Think about it, a cheesy action game where you are sent to kill Kim Jong Un by yourself. That actually sounds like some cheesy,over-the-top, B movie fun. That is, if it was given to someone who actually knows the basics of humor, or comedy in general for that matter.

There are seeds of a good idea here, but they used piss instead of water to grow the seed, if that makes any sense.

#3 What about the game-play of this “interactive pain bringer.” 

“Alright Praxsi, it’s not funny in your opinion. Ok fine, but what about the game-play? Certainly that’s better, right?”

Gameplay? What gameplay?

Ok, there is gameplay… technically.

Well hey, sure the comedy is tepid, but maybe that wasn’t their focus. Alright, let’s see what our game looks like:

Eeeeewwwwww. 0_0

Blahhh! Dear sweet shit biscuit Christ that’s putrid!

Yes, this is a real screen shot in-game.

Oh well, maybe the graphics look like the jolly green giant pissed all over the screen, but what about the combat? Is it any good?


Why in the 9 divines did BMC think it was a good idea to have you die instantly from a few bullets? Why? These AI couldn’t miss if their life depended on it!

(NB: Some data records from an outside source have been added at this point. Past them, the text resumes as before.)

Lemma prefix_abs p q dropped kept :
  pg_log_start q = end_of (pg_log_start p) (concat dropped) ->
  abs_of p (dropped ++ kept) = MkAbsPartition (pg_log_start p) ((fst <$> concat dropped) ++ (fst <$> concat kept)) /\
  abs_of q kept = MkAbsPartition (ab_end (MkAbsPartition (pg_log_start p) (fst <$> concat dropped))) (fst <$> concat kept).
Proof. intros Hq. unfold abs_of. by rewrite concat_app, fmap_app, ab_end_of, Hq. Qed.

Lemma log_call_rep c p fss :
  log_rep p fss -> match c with CallAppend b => append_fits b p | _ => True end -> (log_call c p).1 = true ->
  exists fss', log_rep (log_call c p).2 fss' /\ abs_call c (abs_of p fss) (abs_of (log_call c p).2 fss').
Proof.
  intros Hp Hfit. destruct c as [b|o|o|o| |policy now]; cbn [log_call].
  - destruct (pg_append_rep b p fss Hp Hfit) as (Hst & fss' & Hrep & Hres).
    destruct (pg_append env b p) as [[last|e] q]; cbn in *; [|done]. intros _.
    destruct Hres as (_ & fr & Hcat). exists fss'. split; [done|].
    unfold abs_of at 2. rewrite Hst, Hcat, fmap_app, (lr_end _ _ Hp), <- ab_end_of. apply (abs_append b (abs_of p fss)).
  - destruct (pg_truncate_to o p) as [[u|e] q] eqn:Ht; [|done]. intros _.
    destruct (pg_truncate_rep _ _ _ _ _ Hp Ht) as (Hst & Hb & fss' & Hrep & Hcat).
    exists fss'. split; [done|]. cbn. destruct (keep_before_prefix o (concat fss)) as [cut Hcut].
    unfold abs_of. rewrite Hst, Hcat. rewrite Hcut at 1. rewrite fmap_app. rewrite <- Hb at 1.
    rewrite <- ab_end_of. apply abs_truncate.
  - destruct (pg_truncate_prefix_to o p) as [[u|e] q] eqn:Ht; [|done]. intros _.
    destruct (pg_prefix_rep _ _ _ _ _ Hp Ht) as (dropped & kept & -> & Hrep & Hst & Hle).
    exists kept. split; [done|]. cbn. destruct (prefix_abs p q dropped kept Hst) as [-> ->].
    apply abs_prefix. by rewrite ab_end_of, <- Hst.
  - destruct (pg_reset_to env o p) as [[u|e] q] eqn:Ht; [|done]. intros _.
    destruct (pg_reset_rep _ _ _ _ _ Hp Ht) as (Hrep & Hst & _). exists [[]]. split; [done|].
    cbn. unfold abs_of at 2. rewrite Hst. apply abs_reset.
  - destruct (pg_sync p) as [[u|e] q] eqn:Ht; [|done]. intros _.
    pose proof (sync_same p) as (Hst & _). rewrite Ht in Hst. cbn in Hst.
    exists fss. split; [by eapply sync_rep|]. cbn. unfold abs_of. rewrite Hst. apply abs_sync.
  - intros _. cbn. unfold pg_enforce_retention. rewrite (lr_tiered _ _ Hp), bool_decide_eq_true_2 by done.
    set (total := foldl _ _ _).
    destruct (retention_rep policy now total (pg_segments p) p fss _ Hp eq_refl eq_refl) as (dropped & kept & -> & Hrep & Hst).
    exists kept. split; [done|]. destruct (prefix_abs _ _ dropped kept Hst) as [-> ->]. apply abs_retention.
Qed.

Lemma log_calls_rep cs p q fss :
  log_rep p fss -> log_calls cs p q -> exists fss', log_rep q fss' /\ abs_calls cs (abs_of p fss) (abs_of q fss').
Proof.
  revert p fss. induction cs as [|c cs IH]; intros p fss Hp; cbn.
  - intros ->. exists fss. split; [done|constructor].
  - intros (Hfit & Hok & Hrest). destruct (log_call_rep _ _ _ Hp Hfit Hok) as (fss1 & Hp1 & Ha).
    destruct (IH _ _ Hp1 Hrest) as (fss2 & Hp2 & Hb). exists fss2. split; [done|]. by econstructor.
Qed.

(** C10. A partition log implements its specification: from a new log, after any calls that succeed
    (with whatever partial transfers and interruptions below them), it is the abstract log the
    calls describe, with its first and end offsets, and a read from any offset gives the batches
    from the one that holds it on, whole and in order, until the size asked for is reached,
    across segments and whatever the indexes hold, in the clear or encrypted. *)
Theorem partition_log_refines (cfg : LogConfig) (files : Z -> expected (File * File)) (cs : list LogCall)
    (p q : PartitionLog T)
    (Hopen : pg_open env cfg None (Ok []) files = Ok p) (Hcalls : log_calls cs p q) :
  exists a, abs_calls cs (MkAbsPartition 0 []) a /\ pg_log_start q = ab_start a /\ pg_log_end q = ab_end a /\
    forall offset max, ab_start a <= offset -> pg_read env offset max q = Ok (read_spec offset max (ab_batches a)).
Proof.
  destruct (pg_open_rep _ _ _ Hopen) as (Hrep & Hst & _).
  destruct (log_calls_rep cs p q [[]] Hrep Hcalls) as (fss & Hq & Ha).
  exists (abs_of q fss). unfold abs_of in Ha at 1. rewrite Hst in Ha. split; [exact Ha|]. split; [done|].
  split; [unfold abs_of; rewrite ab_end_of; apply Hq|]. intros offset max Ho. by apply pg_read_spec.
Qed.
(** *** When the disk does not confirm *)

Lemma session_of_insert h m : session_of h (<[h_producer_id h := session_of h m]> m) = session_of h m.
Proof. unfold session_of. by rewrite lookup_insert_eq. Qed.

(** The batch is written at the end of the active segment, which has room, and the [fsync] of the policy
    fails: it is what the calls of an append do to the log up to its error. *)
Definition unconfirmed (b : RecordBatch) (q : PartitionLog T) (e : Error) (q' : PartitionLog T) : Prop :=
  exists s lst q1, last (pg_segments q) = Some s /\ segment_is_full (lc_segment_bytes (pg_cfg q)) s = false /\
    on_active (segment_append (env_random env (pg_calls q) kEncNonceBytes) (rebase (pg_log_end q) b)) (pg_count_call q) = (Ok lst, q1) /\
    maybe_sync (encoded_size (rebase (pg_log_end q) b)) (pg_set_end (lst + 1) q1) = (Err e, q').

Lemma unconfirmed_append b q e q' fss :
  unconfirmed b q e q' -> log_rep q fss -> append_fits b q ->
  pg_append env b q = (Err e, q') /\ exists fss' fr, log_rep q' fss' /\ pg_log_start q' = pg_log_start q /\
    pg_log_end q' = pg_log_end q + h_record_count (b_header b) /\ concat fss' = concat fss ++ [(rebase (pg_log_end q) b, fr)].
Proof.
  intros (s & lst & q1 & Hlast & Hfull & Hwrite & Hsync) Hq Hfit.
  assert (Happend : pg_append env b q = (Err e, q')).
  { unfold pg_append. rewrite Hlast, Hfull, andb_false_r. cbv zeta. by rewrite Hwrite, Hsync. }
  split; [done|]. destruct (pg_append_rep b q fss Hq Hfit) as (Hst & fss' & Hrep & Hcat). rewrite Happend in Hst, Hrep, Hcat. cbn [fst snd] in *.
  assert (Hend : pg_log_end q' = pg_log_end q + h_record_count (b_header b)).
  { pose proof (maybe_sync_same (encoded_size (rebase (pg_log_end q) b)) (pg_set_end (lst + 1) q1)) as (_ & Hend & _). rewrite Hsync in Hend. cbn in Hend.
    rewrite Hend. unfold on_active in Hwrite. cbn [pg_segments pg_count_call] in Hwrite. rewrite Hlast in Hwrite.
    destruct (segment_append _ _ s) as [r s'] eqn:Ha. injection Hwrite as -> _. unfold segment_append in Ha.
    destruct (bool_decide _); [done|]. destruct (frame_of _ _ _) as [fr|]; [|done]. destruct (write_at _ _ _) as [[u|] f]; [|done].
    injection Ha as <- _. unfold batch_last_offset. cbn. lia. }
  destruct Hcat as [Hsame|[fr Hcat]]; [|by exists fss', fr].
  exfalso. pose proof (lr_end _ _ Hrep) as H1. pose proof (lr_end _ _ Hq) as H2. rewrite Hsame, Hst, <- H2 in H1. destruct Hfit as [_ Hc _ _]. lia.
Qed.

(** C38. An append whose [fsync] fails reports an error although the batch is in the log.  After any calls on a
    new log that succeeded, with any sessions: when a producer's batch is in sequence, is written, and the [fsync]
    after it fails, the producer is told the error and the log reads with the batch; and the session does not
    record it, so that a retry that is confirmed stores the batch a second time. *)
Theorem failed_sync_duplicates_batch (cfg : LogConfig) (files : Z -> expected (File * File)) (cs : list LogCall) (p q q' : PartitionLog T)
    (sessions : gmap Z ProducerSession) (epoch : Z) (proto : WireProtocol) (b : RecordBatch) (e : Error)
    (Hopen : pg_open env cfg None (Ok []) files = Ok p) (Hcalls : log_calls cs p q) (Hid : 0 <= h_producer_id (b_header b))
    (Haccept : session_check (h_producer_epoch (b_header b)) (h_base_sequence (b_header b)) (h_record_count (b_header b))
      (session_of (b_header b) sessions) = SeqAccept)
    (Hfit : append_fits b q) (Hsync : unconfirmed b q e q') :
  exists a part', abs_calls cs (MkAbsPartition 0 []) a /\
    @partition_produce _ (PartitionLog_ops env) b (MkPartition (MkProducing q sessions) epoch proto) = (Err e, part') /\
    (forall offset max, ab_start a <= offset ->
      pg_read env offset max (pr_store (pt_state part')) = Ok (read_spec offset max (ab_batches a ++ [rebase (ab_end a) b]))) /\
    (forall lst part2, append_fits b q' -> @partition_produce _ (PartitionLog_ops env) b part' = (Ok lst, part2) ->
      forall offset max, ab_start a <= offset ->
        pg_read env offset max (pr_store (pt_state part2))
        = Ok (read_spec offset max (ab_batches a ++ [rebase (ab_end a) b; rebase (ab_end a + h_record_count (b_header b)) b]))).
Proof.
  destruct (pg_open_rep _ _ _ Hopen) as (Hrep & Hst & _). destruct (log_calls_rep cs p q [[]] Hrep Hcalls) as (fss & Hq & Ha).
  unfold abs_of in Ha at 1. rewrite Hst in Ha. cbn [concat app fmap list_fmap] in Ha. set (a := abs_of q fss) in *.
  assert (Hab : ab_end a = pg_log_end q) by (unfold a, abs_of; rewrite ab_end_of; symmetry; apply Hq).
  destruct (unconfirmed_append b q e q' fss Hsync Hq Hfit) as (Happend & fss' & fr & Hq' & Hst' & Hend & Hcat).
  set (h := b_header b) in *. set (m := <[h_producer_id h := session_of h sessions]> sessions).
  assert (Hfirst : @partition_produce _ (PartitionLog_ops env) b (MkPartition (MkProducing q sessions) epoch proto)
    = (Err e, MkPartition (MkProducing q' m) epoch proto)).
  { unfold partition_produce, idempotent_produce. cbn [pt_state pr_store pr_producers pl_append PartitionLog_ops pt_leader_epoch pt_protocol]. fold h.
    rewrite (proj2 (Z.ltb_ge _ 0)), Haccept, Happend by lia. done. }
  exists a, (MkPartition (MkProducing q' m) epoch proto). split_and!; [done|done| |].
  - intros offset max Ho. cbn [pt_state pr_store]. rewrite (pg_read_spec q' fss') by (done || (rewrite Hst'; exact Ho)).
    rewrite Hcat, fmap_app, Hab. done.
  - intros lst part2 Hfit' Hretry offset max Ho. destruct (pg_append_rep b q' fss' Hq' Hfit') as (Hst2 & fss2 & Hq2 & Hres).
    unfold partition_produce, idempotent_produce in Hretry. cbn [pt_state pr_store pr_producers pl_append PartitionLog_ops pt_leader_epoch pt_protocol] in Hretry.
    fold h in Hretry. rewrite (proj2 (Z.ltb_ge _ 0)) in Hretry by lia. unfold m in Hretry. rewrite session_of_insert, Haccept in Hretry.
    destruct (pg_append env b q') as [[l|x] q2]; [|done]. injection Hretry as _ <-. cbn [fst snd] in *. destruct Hres as (_ & fr2 & Hcat2).
    cbn [pt_state pr_store]. rewrite (pg_read_spec q2 fss2) by (done || (rewrite Hst2, Hst'; exact Ho)).
    rewrite Hcat2, Hcat, Hend, !fmap_app, <- app_assoc, Hab. done.
Qed.
End Log.
(* ===== verification/Frame.v ===== *)
(** * Frames, versions and wire errors

    Models the binary protocol's frame header ([src/src/protocol/frame.hpp], [frame.cpp]), the
    negotiation of versions ([versioning.hpp], [versioning.cpp]) and the error codes of the wire with
    their translations to and from the errors of the core ([error_code.hpp], [error_code.cpp]). *)
From Stdlib Require Import ZArith Lia.
From stdpp Require Import base list strings.
From S2P Require Import Prelude Bytes Codec.
#[local] Open Scope Z_scope.

(** ** Operations *)

Inductive ApiKey :=
  | ApiVersions | Metadata | Produce | Fetch | OffsetCommit | OffsetFetch
  | JoinGroup | SyncGroup | Heartbeat | LeaveGroup | CreateTopic | DeleteTopic.

#[export] Instance ApiKey_eq_dec : EqDecision ApiKey.
Proof. solve_decision. Defined.

Definition api_keys : list ApiKey :=
  [ApiVersions; Metadata; Produce; Fetch; OffsetCommit; OffsetFetch;
   JoinGroup; SyncGroup; Heartbeat; LeaveGroup; CreateTopic; DeleteTopic].

Definition api_key_value (k : ApiKey) : Z :=
  match k with
  | ApiVersions => 0 | Metadata => 1 | Produce => 2 | Fetch => 3 | OffsetCommit => 4 | OffsetFetch => 5
  | JoinGroup => 6 | SyncGroup => 7 | Heartbeat => 8 | LeaveGroup => 9 | CreateTopic => 10 | DeleteTopic => 11
  end.

(** [static_cast<ApiKey>], of a value its callers have checked. *)
Definition api_key_of (v : Z) : ApiKey := nth (Z.to_nat v) api_keys ApiVersions.

(** ** The header *)

Record FrameHeader := MkFrame {
  fh_length : Z;
  fh_api_key : ApiKey;
  fh_api_version : Z;
  fh_correlation_id : Z;
  fh_flags : Z;
}.

Definition kEncodedSize : nat := 14.
Definition kFlagCreditUpdate : Z := 1.

Definition FrameHeader_encode (h : FrameHeader) (enc : Encoder) : Encoder :=
  enc |> put_u32 (fh_length h)
      |> put_u16 (api_key_value (fh_api_key h))
      |> put_u16 (fh_api_version h)
      |> put_u32 (fh_correlation_id h)
      |> put_u16 (fh_flags h).

Definition FrameHeader_decode : Reader FrameHeader :=
  let! length := get_u32 in
  let! api_key := get_u16 in
  if api_key_value DeleteTopic <? api_key then fail InvalidArgument "api_key desconocido"
  else
    let! api_version := get_u16 in
    let! correlation_id := get_u32 in
    let! flags := get_u16 in
    ret (MkFrame length (api_key_of api_key) api_version correlation_id flags).

Definition has_credit_update (h : FrameHeader) : bool := negb (Z.land (fh_flags h) kFlagCreditUpdate =? 0).

(** [length_for]: the bytes after the length field, in its 32 bits. *)
Definition length_for (payload_size : nat) : Z := to_u 32 (Z.of_nat (kEncodedSize - 4 + payload_size)).

(** ** Versions *)

Record ApiVersionRange := MkRange { avr_key : ApiKey; avr_min : Z; avr_max : Z }.

Definition negotiate (client_max : Z) (server : ApiVersionRange) : Z :=
  let common := Z.min client_max (avr_max server) in
  if avr_min server <=? common then common else 0.

(** ** Errors on the wire *)

(** [WireError]; its 16 bits can also hold a value that names no error. *)
Inductive WireError :=
  | NoError | NotLeaderForPartition | LeaderNotAvailable | UnknownTopicOrPartition | OffsetOutOfRange
  | NotEnoughReplicas | RequestTimedOut | CorruptMessage | MessageTooLarge | OutOfOrderSequence
  | DuplicateSequence | Throttled | RebalanceInProgress | UnsupportedVersion | Unauthorized
  | InvalidRequest | InvalidProducerEpoch | WireUnknown (value : Z).

#[export] Instance WireError_eq_dec : EqDecision WireError.
Proof. solve_decision. Defined.

Definition wire_errors : list WireError :=
  [NoError; NotLeaderForPartition; LeaderNotAvailable; UnknownTopicOrPartition; OffsetOutOfRange;
   NotEnoughReplicas; RequestTimedOut; CorruptMessage; MessageTooLarge; OutOfOrderSequence;
   DuplicateSequence; Throttled; RebalanceInProgress; UnsupportedVersion; Unauthorized;
   InvalidRequest; InvalidProducerEpoch].

Definition wire_error_value (e : WireError) : Z :=
  match e with
  | NoError => 0 | NotLeaderForPartition => 1 | LeaderNotAvailable => 2 | UnknownTopicOrPartition => 3
  | OffsetOutOfRange => 4 | NotEnoughReplicas => 5 | RequestTimedOut => 6 | CorruptMessage => 7
  | MessageTooLarge => 8 | OutOfOrderSequence => 9 | DuplicateSequence => 10 | Throttled => 11
  | RebalanceInProgress => 12 | UnsupportedVersion => 13 | Unauthorized => 14 | InvalidRequest => 15
  | InvalidProducerEpoch => 16 | WireUnknown value => value
  end.

(** [static_cast<WireError>]. *)
Definition wire_error_of (v : Z) : WireError :=
  if (0 <=? v) && (v <=? 16) then nth (Z.to_nat v) wire_errors NoError else WireUnknown v.

Definition is_retryable (e : WireError) : bool :=
  match e with
  | NotLeaderForPartition | LeaderNotAvailable | RequestTimedOut | NotEnoughReplicas | Throttled
  | RebalanceInProgress => true
  | _ => false
  end.

Definition to_error (e : WireError) : Error :=
  match e with
  | UnknownTopicOrPartition => MkError NotFound "topic o partición desconocidos"
  | OffsetOutOfRange => MkError OutOfRange "offset fuera de rango"
  | OutOfOrderSequence => MkError OutOfRange "secuencia idempotente fuera de orden"
  | DuplicateSequence => MkError OutOfRange "secuencia idempotente duplicada"
  | CorruptMessage => MkError Corrupt "mensaje corrupto"
  | MessageTooLarge => MkError InvalidArgument "mensaje demasiado grande"
  | UnsupportedVersion => MkError Unsupported "versión no soportada"
  | Unauthorized => MkError InvalidArgument "no autorizado"
  | InvalidRequest => MkError InvalidArgument "petición inválida"
  | InvalidProducerEpoch => MkError Fenced "época de productor obsoleta (fenced)"
  | NotLeaderForPartition => MkError IoError "la partición no tiene líder aquí"
  | LeaderNotAvailable => MkError IoError "líder no disponible"
  | RequestTimedOut => MkError IoError "la petición expiró"
  | NotEnoughReplicas => MkError IoError "réplicas insuficientes"
  | Throttled => MkError IoError "limitado por el servidor (throttling)"
  | RebalanceInProgress => MkError IoError "rebalanceo en curso"
  | NoError => MkError InvalidArgument "sin error (None)"
  | WireUnknown _ => MkError InvalidArgument "código de wire desconocido"
  end.

Definition from_error (e : Error) : WireError :=
  match code e with
  | Corrupt => CorruptMessage
  | OutOfRange => OffsetOutOfRange
  | NotFound => UnknownTopicOrPartition
  | Unsupported => UnsupportedVersion
  | InvalidArgument => InvalidRequest
  | Fenced => InvalidProducerEpoch
  | IoError | OutOfSpace | Shutdown => LeaderNotAvailable
  end.

(** ** Laws *)

Lemma api_key_of_value k : api_key_of (api_key_value k) = k.
Proof. by destruct k. Qed.

Lemma api_key_value_range k : 0 <= api_key_value k <= api_key_value DeleteTopic.
Proof. destruct k; cbn; lia. Qed.

Definition wire_error_ok (e : WireError) : Prop :=
  match e with WireUnknown v => i_range 16 v /\ ~ (0 <= v <= 16) | _ => True end.

Lemma wire_error_of_value e : wire_error_ok e -> wire_error_of (wire_error_value e) = e.
Proof.
  destruct e; cbn; try done. intros [_ H]. unfold wire_error_of.
  destruct (Z.leb_spec 0 value), (Z.leb_spec value 16); try done. lia.
Qed.

Lemma wire_error_range e : wire_error_ok e -> i_range 16 (wire_error_value e).
Proof. destruct e; cbn; try by (intros; by_range). tauto. Qed.

Lemma wire_error_of_ok v : i_range 16 v -> wire_error_ok (wire_error_of v) /\ wire_error_value (wire_error_of v) = v.
Proof.
  intros Hv. unfold wire_error_of.
  destruct (Z.leb_spec 0 v), (Z.leb_spec v 16); cbn [andb wire_error_ok wire_error_value];
    try (split; [split; [done|lia]|done]).
  assert (Hc : In v (map Z.of_nat (seq 0 17))).
  { rewrite <- (Z2Nat.id v) by lia. apply in_map, in_seq. lia. }
  cbn in Hc. repeat destruct Hc as [<-|Hc]; done.
Qed.

Definition frame_header_ok (h : FrameHeader) : Prop :=
  u_range 32 (fh_length h) /\ u_range 16 (fh_api_version h) /\ u_range 32 (fh_correlation_id h) /\
  u_range 16 (fh_flags h).

Lemma api_key_u16 k : u_range 16 (api_key_value k).
Proof. destruct k; by_range. Qed.

Lemma reads_frame h : frame_header_ok h -> reads FrameHeader_decode (FrameHeader_encode h []) h.
Proof.
  destruct h as [len k ver cid flags]. intros (Hl & Hv & Hc & Hf). cbn in Hl, Hv, Hc, Hf.
  unfold FrameHeader_encode, FrameHeader_decode. wire_flatten. cbn [fh_length fh_api_key fh_api_version fh_correlation_id fh_flags].
  eapply reads_bind; [by apply reads_u32|]. eapply reads_bind; [apply reads_u16, api_key_u16|].
  rewrite (proj2 (Z.ltb_ge _ _)) by apply api_key_value_range. rewrite api_key_of_value.
  eapply reads_bind; [by apply reads_u16|]. eapply reads_bind; [by apply reads_u32|].
  apply (reads_bind_last get_u16). by apply reads_u16.
Qed.

#[export] Instance FrameHeader_wire : WireType FrameHeader := {|
  wire_encode := FrameHeader_encode;
  wire_decode := FrameHeader_decode;
  wire_ok := frame_header_ok;
|}.

#[export] Instance FrameHeader_laws : WireTypeLaws FrameHeader.
Proof. split; [intros; cbn; unfold FrameHeader_encode; solve_encode_app|apply reads_frame]. Qed.

Lemma length_frame h : length (FrameHeader_encode h []) = kEncodedSize.
Proof. done. Qed.

(** The length announced counts what follows the length field, as long as it fits. *)
Lemma length_for_counts h (payload : list byte) :
  fh_length h = length_for (length payload) -> Z.of_nat (kEncodedSize + length payload) < 2 ^ 32 ->
  fh_length h = Z.of_nat (length (FrameHeader_encode h [] ++ payload)) - 4.
Proof.
  intros -> Hp. rewrite length_app, length_frame. unfold length_for, to_u, kEncodedSize in *. width_simpl.
  rewrite Z.mod_small by lia. lia.
Qed.

(** Negotiation picks the highest version both sides support, and 0 when there is none. *)
Lemma negotiate_highest client_max server v :
  0 <= client_max -> 0 <= avr_min server ->
  v <= client_max -> avr_min server <= v <= avr_max server ->
  v <= negotiate client_max server <= client_max /\
  avr_min server <= negotiate client_max server <= avr_max server.
Proof. intros. unfold negotiate. cbv zeta. destruct (Z.leb_spec (avr_min server) (Z.min client_max (avr_max server))); lia. Qed.

Lemma negotiate_none client_max server :
  (forall v, v <= client_max -> ~ avr_min server <= v <= avr_max server) -> negotiate client_max server = 0.
Proof.
  intros H. unfold negotiate. cbv zeta.
  destruct (Z.leb_spec (avr_min server) (Z.min client_max (avr_max server))); [|done].
  exfalso. apply (H (Z.min client_max (avr_max server))); lia.
Qed.

(** The client sees the class of error the server met: the code survives the trip over the wire
    except that the failures of the server itself (no space, shutting down) become I/O errors; and
    these, only these, are the errors of the core the client is told to retry. *)
Theorem wire_error_class (e : Error) :
  wire_error_ok (from_error e) /\ from_error e <> NoError /\
  code (to_error (wire_error_of (wire_error_value (from_error e))))
  = match code e with OutOfSpace | Shutdown => IoError | c => c end /\
  is_retryable (from_error e) = bool_decide (code e = IoError \/ code e = OutOfSpace \/ code e = Shutdown).
Proof. destruct e as [c m]. by destruct c. Qed.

Apparently, North Korea is mostly trees and one random building in the middle of nowhere. 20160630_190854[1]

 Could someone explain to me why there’s just soldiers randomly distributed throughout a  big forest? What the hell are they defending? The trees?

Also, why do some of these enemies look nothing like soldiers?

Holy shit! A red ninja! (No joke, this is awesome, I wish the game was about this guy!)

Why the hell do I give so much of a shit? Because this blog is called “In-depth analysis.” It’s what I do!

#4 An open letter to BMC

Alright, I’m well aware that it sounds like I hate the shit out of this game. But in all honesty, I did laugh a few times.

Not at the actual jokes, just at how bad and cringy it is.

Besides that, I could at least tell these guys enjoyed doing it. I respect that a lot, and I’m glad these guys are having fun doing it. I know what having a passion for something feels like.

If I had to ask one serious question, I would ask, why is this on Steam?

Why? Why didn’t you just put you and your mates on Youtube? Why did you feel the need to put it on Greenlight with some horribly made game attached to it?

BMC, I see where your passion truly lies, but yet you for some reason feel the need to be a game developer instead of a content creator for Youtube. I do think that there is an audience for what you guys do.

Do I hate this game? Yes, obviously. But the whole live action camera footage I think had some potential for laughs if the jokes were better.

Might I suggest you just stick to that and not making games. Cause, let’s be honest, this is fucking horrendous as a game.

I’m not as mean as I sometimes come off as, I like to see people get better and give them some kind of worth while feed back.